This kind of statement makes me very wary...

Even as someone who studies a lot of German sources, this makes no sense ("should have lost the war on 23 August"). Yes, the Battle of Mons 1914 is represented wrongly by the British and yes, the German losses were a lot less than what is always said, but the German simply didn't manage to even threaten to encircle the British (partly because of HKK 2 was going in the "wrong" direction). Why? Well, the difficult relation between AOK1 and AOK 2 is to blame, as well as the HKK 2 being subordinate to AOK2 and difficult observation circumstances. It is of course easy for us, armchair generals, 100 year later to oversee everything in hindsight and without the fog of war. The presence of the British army around Mons was not a certainty for the Germans at that point and a possible threat from a joint British-French force coming from the Lille or Kortrijk area (British troops possible being transported to Oostende or Zeebrugge and from there heading towards Kortrijk and threating the German flank) was definitely possible and had to be taken into account by the Germans. 

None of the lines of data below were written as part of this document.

(** With every entry point resolvable, any number of invocations patches
    each of the four entry points exactly once. *)
Lemma install_once n s :
  already_wrapped s = false ->
  (forall m k s', wrapt_raises m k s' = None) ->
  patches (fst (repeat_call (S n) wrap_http_calls s)) = patches s ++ four_patches.
Proof.
  intros Hflag Hok. cbn [repeat_call].
  rewrite bind_eq, (wrap_http_calls_success s Hflag Hok).
  rewrite repeat_installed by reflexivity.
  cbn. rewrite <- !app_assoc. reflexivity.
Qed.





(** *** The header injector *)

Lemma putheader_injects func instance args kwargs s root d :
  get_patched_root s = Ret root ->
  kwargs !! "headers" = Some (VDict d) ->
  _putheader_wrapper func instance args kwargs s =
    func args (<["headers" := VDict (<["X-Amzn-Trace-Id" := root]> d)]> kwargs) s.
Proof.
  intros Hroot Hh. unfold _putheader_wrapper, setitem. unfold_monad.
  rewrite Hroot, Hh.
  destruct (func args _ s) as [s' [v|e]]; reflexivity.
Qed.

(** C8, as the code has it.  The injector is not guarded: when [kwargs] has
    no "headers" entry the subscript raises KeyError, when the entry is not
    a dict the item assignment raises TypeError, and in both cases the
    exception leaves the wrapper before the original call is made. *)
Theorem putheader_unguarded func instance args kwargs s root :
  get_patched_root s = Ret root ->
  (kwargs !! "headers" = None ->
   _putheader_wrapper func instance args kwargs s = (s, Raise (KeyError "headers")))
  /\ (forall h, kwargs !! "headers" = Some h -> (forall d, h <> VDict d) ->
      _putheader_wrapper func instance args kwargs s
        = (s, Raise (TypeError "object does not support item assignment"))).
Proof.
  intros Hroot. split.
  - intros Hh. unfold _putheader_wrapper. unfold_monad.
    rewrite Hroot, Hh. reflexivity.
  - intros h Hh Hnd. unfold _putheader_wrapper, setitem. unfold_monad.
    rewrite Hroot, Hh.
    destruct h; try reflexivity. exfalso. eapply Hnd. reflexivity.
Qed.

(** *** The invocation lifecycle *)

Lemma pre_run_locals args l s : fst (fst (pre_run args (l, s))) = l.
Proof.
  unfold pre_run, span_do. unfold_monad.
  destruct (is_enhanced_print s) as [[|]|e]; cbn [fst snd]; try reflexivity;
    destruct (2 <=? length args)%nat; cbn [fst snd];
    repeat match goal with
      | |- context [span_raises ?c ?s'] =>
          destruct (span_raises c s'); cbn [fst snd]; try reflexivity
      end;
    match goal with
    | |- context [wrap_http_calls ?s'] =>
        destruct (wrap_http_calls s') as [s'' [[]|e]]; reflexivity
    end.
Qed.

Lemma pre_run_split args l s :
  pre_run args (l, s) =
    ((l, fst (with_locals l (pre_run args) s)), snd (with_locals l (pre_run args) s)).
Proof.
  unfold with_locals. pose proof (pre_run_locals args l s) as Hl.
  destruct (pre_run args (l, s)) as [[l' s'] r]. cbn in *. subst. reflexivity.
Qed.

Lemma traced_call_bypass func args kwargs s s1 e :
  pre_run_outcome args s = (s1, Raise e) ->
  exn_is_Exception e = true ->
  traced_call func args kwargs s =
    func args kwargs (add_log (LogException "exception in the wrapper" e) s1).
Proof.
  unfold pre_run_outcome. intros Hpre Hexc.
  unfold traced_call. unfold bind at 1, gets, with_locals at 1, try_except.
  rewrite (bind_eq (pre_run args)), pre_run_split, Hpre. cbn [fst snd].
  rewrite Hexc. unfold_monad. cbn [executed negb fst snd].
  destruct (func args kwargs _) as [s' r]. reflexivity.
Qed.

Lemma lambda_wrapper_enabled func args kwargs s :
  kill_switch_on s = false ->
  lambda_wrapper func args kwargs s = traced_call func args kwargs s.
Proof.
  intros Hk. unfold lambda_wrapper, bind, gets. rewrite Hk. reflexivity.
Qed.

Lemma traced_call_returns func args kwargs s s1 s2 v :
  pre_run_outcome args s = (s1, Ret tt) ->
  func args kwargs s1 = (s2, Ret v) ->
  span_raises (span_end v) s2 = None ->
  traced_call func args kwargs s =
    (set_builtins_print (builtins_print s) (add_span_call (span_end v) s2), Ret v).
Proof.
  unfold pre_run_outcome. intros Hpre Hfunc Hend.
  unfold traced_call. unfold bind at 1, gets, with_locals at 1, try_except at 1.
  rewrite (bind_eq (pre_run args)), pre_run_split, Hpre. cbn [fst snd].
  unfold run, span_do. unfold_monad. rewrite Hfunc. cbn [fst snd ret_val set_ret_val].
  rewrite Hend. reflexivity.
Qed.

Lemma traced_call_reraises func args kwargs s s1 s2 e :
  pre_run_outcome args s = (s1, Ret tt) ->
  func args kwargs s1 = (s2, Raise e) ->
  exn_is_Exception e = true ->
  span_raises (add_exception_event e) s2 = None ->
  span_raises (span_end VNone) (add_span_call (add_exception_event e) s2) = None ->
  traced_call func args kwargs s =
    (set_builtins_print (builtins_print s)
       (add_span_call (span_end VNone) (add_span_call (add_exception_event e) s2)),
     Raise e).
Proof.
  unfold pre_run_outcome. intros Hpre Hfunc Hexc Hrec Hend.
  unfold traced_call. unfold bind at 1, gets, with_locals at 1, try_except at 1.
  rewrite (bind_eq (pre_run args)), pre_run_split, Hpre. cbn [fst snd].
  unfold run, span_do. unfold_monad. rewrite Hfunc. cbn [fst snd].
  rewrite Hexc, Hrec. cbn [fst snd ret_val set_executed].
  rewrite Hend. cbn [fst snd executed local_print set_executed negb].
  rewrite Hexc. reflexivity.
Qed.

(** An exception that is not an instance of Exception (SystemExit,
    KeyboardInterrupt) passes through the outer handler. *)
Lemma traced_call_base_exception func args kwargs s s1 e :
  pre_run_outcome args s = (s1, Raise e) ->
  exn_is_Exception e = false ->
  traced_call func args kwargs s = (s1, Raise e).
Proof.
  unfold pre_run_outcome. intros Hpre Hexc.
  unfold traced_call. unfold bind at 1, gets, with_locals at 1, try_except.
  rewrite (bind_eq (pre_run args)), pre_run_split, Hpre. cbn [fst snd].
  rewrite Hexc. reflexivity.
Qed.

(** Once the wrapped function has run, a failure to end the span is what
    the wrapper raises, whatever the function returned. *)
Lemma traced_call_end_failure func args kwargs s s1 s2 v e :
  pre_run_outcome args s = (s1, Ret tt) ->
  func args kwargs s1 = (s2, Ret v) ->
  span_raises (span_end v) s2 = Some e ->
  traced_call func args kwargs s = (s2, Raise e).
Proof.
  unfold pre_run_outcome. intros Hpre Hfunc Hend.
  unfold traced_call. unfold bind at 1, gets, with_locals at 1, try_except at 1.
  rewrite (bind_eq (pre_run args)), pre_run_split, Hpre. cbn [fst snd].
  unfold run, span_do. unfold_monad. rewrite Hfunc. cbn [fst snd ret_val set_ret_val].
  rewrite Hend. cbn [fst snd executed set_ret_val set_executed negb].
  destruct (exn_is_Exception e); reflexivity.
Qed.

....the German losses were a lot less than what is always said

 

Indeed.  Claims of six to ten thousand are bandied about in the British accounts.  The reality, according to Zuber, was 1,900. 

Let it be stressed, though, that these were virtually all killed or wounded, whereas the British loss of 1,600 contained a very high proportion of prisoners.  So, in terms of actual bloodshed, the British did probably achieve a two to one superiority in the effect of firepower in disabling the enemy.  On the other hand, of course, men taken prisoner are irrecoverably lost, so the exchange rate is pretty bad, especially when a precipitate retreat ensues that results in thousands more prisoners being taken.

 

I look forward to reading this book, especially following on from the earlier ones dealing with the failure of German arms in Belgium.  They constitute a valuable addition to the historiography of the Great War.  How can we ever do justice to that wonderful tour de force THE  GREAT WAR DAWNING that this committed and scholarly team brought to us ?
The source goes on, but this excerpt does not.